Saved entries

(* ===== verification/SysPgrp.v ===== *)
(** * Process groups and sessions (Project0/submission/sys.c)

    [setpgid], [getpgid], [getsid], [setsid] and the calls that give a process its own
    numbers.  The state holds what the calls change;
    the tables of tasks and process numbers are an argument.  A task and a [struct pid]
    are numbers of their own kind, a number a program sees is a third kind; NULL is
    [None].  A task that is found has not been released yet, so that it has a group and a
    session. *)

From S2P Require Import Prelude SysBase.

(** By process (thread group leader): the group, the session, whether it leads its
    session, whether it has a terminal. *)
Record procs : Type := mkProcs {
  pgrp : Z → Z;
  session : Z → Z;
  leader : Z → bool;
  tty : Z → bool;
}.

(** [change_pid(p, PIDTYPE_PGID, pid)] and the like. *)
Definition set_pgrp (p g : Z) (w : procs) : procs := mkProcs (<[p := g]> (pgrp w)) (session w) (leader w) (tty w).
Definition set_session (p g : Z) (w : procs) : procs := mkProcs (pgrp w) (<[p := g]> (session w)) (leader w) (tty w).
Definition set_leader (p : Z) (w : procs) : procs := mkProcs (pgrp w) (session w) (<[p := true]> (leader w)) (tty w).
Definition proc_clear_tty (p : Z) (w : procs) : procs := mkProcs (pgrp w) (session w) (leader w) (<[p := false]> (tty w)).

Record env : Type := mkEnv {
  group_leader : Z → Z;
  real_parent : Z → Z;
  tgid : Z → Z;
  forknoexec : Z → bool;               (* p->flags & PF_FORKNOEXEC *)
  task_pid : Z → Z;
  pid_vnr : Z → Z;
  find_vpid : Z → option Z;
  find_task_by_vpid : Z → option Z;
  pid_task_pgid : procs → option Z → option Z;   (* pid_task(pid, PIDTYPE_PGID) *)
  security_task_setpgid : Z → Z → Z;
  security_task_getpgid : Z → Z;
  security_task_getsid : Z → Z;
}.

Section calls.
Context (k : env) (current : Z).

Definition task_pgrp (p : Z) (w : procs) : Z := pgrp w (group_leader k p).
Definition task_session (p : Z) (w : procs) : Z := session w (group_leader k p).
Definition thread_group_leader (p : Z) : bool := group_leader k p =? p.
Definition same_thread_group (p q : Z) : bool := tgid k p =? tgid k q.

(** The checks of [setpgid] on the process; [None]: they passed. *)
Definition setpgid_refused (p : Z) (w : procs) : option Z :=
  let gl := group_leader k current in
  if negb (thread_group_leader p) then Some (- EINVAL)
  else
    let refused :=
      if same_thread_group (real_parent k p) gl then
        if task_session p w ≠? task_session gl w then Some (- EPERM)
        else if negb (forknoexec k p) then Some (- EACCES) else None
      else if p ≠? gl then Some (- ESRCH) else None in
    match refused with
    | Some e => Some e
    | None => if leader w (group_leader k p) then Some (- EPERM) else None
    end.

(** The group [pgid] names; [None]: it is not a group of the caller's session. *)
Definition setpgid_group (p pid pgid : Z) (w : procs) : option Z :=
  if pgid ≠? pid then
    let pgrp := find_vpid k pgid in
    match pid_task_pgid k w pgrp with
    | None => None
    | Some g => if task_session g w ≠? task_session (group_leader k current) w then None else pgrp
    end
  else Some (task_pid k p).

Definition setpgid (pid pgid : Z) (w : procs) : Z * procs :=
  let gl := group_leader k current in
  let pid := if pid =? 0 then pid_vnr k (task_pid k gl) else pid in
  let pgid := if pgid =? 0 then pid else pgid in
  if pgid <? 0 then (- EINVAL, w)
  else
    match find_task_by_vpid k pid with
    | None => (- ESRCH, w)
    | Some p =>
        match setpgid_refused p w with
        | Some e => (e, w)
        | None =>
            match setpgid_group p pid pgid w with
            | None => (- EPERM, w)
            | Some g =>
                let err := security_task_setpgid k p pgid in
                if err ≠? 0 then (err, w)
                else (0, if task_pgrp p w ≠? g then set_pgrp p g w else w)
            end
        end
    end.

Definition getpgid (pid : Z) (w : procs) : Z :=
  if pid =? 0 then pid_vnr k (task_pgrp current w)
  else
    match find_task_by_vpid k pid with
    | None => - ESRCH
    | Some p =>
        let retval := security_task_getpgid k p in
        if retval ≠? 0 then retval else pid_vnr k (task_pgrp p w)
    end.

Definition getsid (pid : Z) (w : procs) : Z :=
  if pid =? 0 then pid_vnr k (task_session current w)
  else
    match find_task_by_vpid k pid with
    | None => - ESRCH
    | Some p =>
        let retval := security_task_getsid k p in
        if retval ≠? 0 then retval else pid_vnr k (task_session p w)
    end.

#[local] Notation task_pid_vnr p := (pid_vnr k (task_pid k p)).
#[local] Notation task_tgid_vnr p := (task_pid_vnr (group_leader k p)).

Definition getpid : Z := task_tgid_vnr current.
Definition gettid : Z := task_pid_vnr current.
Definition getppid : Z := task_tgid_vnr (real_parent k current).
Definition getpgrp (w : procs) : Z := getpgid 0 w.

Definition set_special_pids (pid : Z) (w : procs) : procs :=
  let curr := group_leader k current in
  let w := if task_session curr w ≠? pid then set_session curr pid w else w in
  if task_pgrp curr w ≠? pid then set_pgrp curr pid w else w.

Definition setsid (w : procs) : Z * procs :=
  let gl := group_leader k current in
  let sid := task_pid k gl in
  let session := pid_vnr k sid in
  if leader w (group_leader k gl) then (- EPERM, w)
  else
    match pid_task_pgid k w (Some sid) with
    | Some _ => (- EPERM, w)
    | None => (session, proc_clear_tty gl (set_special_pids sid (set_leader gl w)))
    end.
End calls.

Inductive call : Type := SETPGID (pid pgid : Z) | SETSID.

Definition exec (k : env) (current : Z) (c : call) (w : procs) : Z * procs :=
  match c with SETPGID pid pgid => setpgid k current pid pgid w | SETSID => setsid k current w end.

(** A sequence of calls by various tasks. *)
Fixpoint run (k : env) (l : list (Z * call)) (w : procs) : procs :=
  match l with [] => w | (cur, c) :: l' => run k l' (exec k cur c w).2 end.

## [TASK GOAL]
Starting from the line that contains "if retval ≠? 0 then retval else pid_vnr k (task_session", reproduce each line of the data exactly through the last one.

## [RESPONSE]
        if retval ≠? 0 then retval else pid_vnr k (task_session p w)
    end.

#[local] Notation task_pid_vnr p := (pid_vnr k (task_pid k p)).
#[local] Notation task_tgid_vnr p := (task_pid_vnr (group_leader k p)).

Definition getpid : Z := task_tgid_vnr current.
Definition gettid : Z := task_pid_vnr current.
Definition getppid : Z := task_tgid_vnr (real_parent k current).
Definition getpgrp (w : procs) : Z := getpgid 0 w.

Definition set_special_pids (pid : Z) (w : procs) : procs :=
  let curr := group_leader k current in
  let w := if task_session curr w ≠? pid then set_session curr pid w else w in
  if task_pgrp curr w ≠? pid then set_pgrp curr pid w else w.

Definition setsid (w : procs) : Z * procs :=
  let gl := group_leader k current in
  let sid := task_pid k gl in
  let session := pid_vnr k sid in
  if leader w (group_leader k gl) then (- EPERM, w)
  else
    match pid_task_pgid k w (Some sid) with
    | Some _ => (- EPERM, w)
    | None => (session, proc_clear_tty gl (set_special_pids sid (set_leader gl w)))
    end.
End calls.

Inductive call : Type := SETPGID (pid pgid : Z) | SETSID.

Definition exec (k : env) (current : Z) (c : call) (w : procs) : Z * procs :=
  match c with SETPGID pid pgid => setpgid k current pid pgid w | SETSID => setsid k current w end.

(** A sequence of calls by various tasks. *)
Fixpoint run (k : env) (l : list (Z * call)) (w : procs) : procs :=
  match l with [] => w | (cur, c) :: l' => run k l' (exec k cur c w).2 end.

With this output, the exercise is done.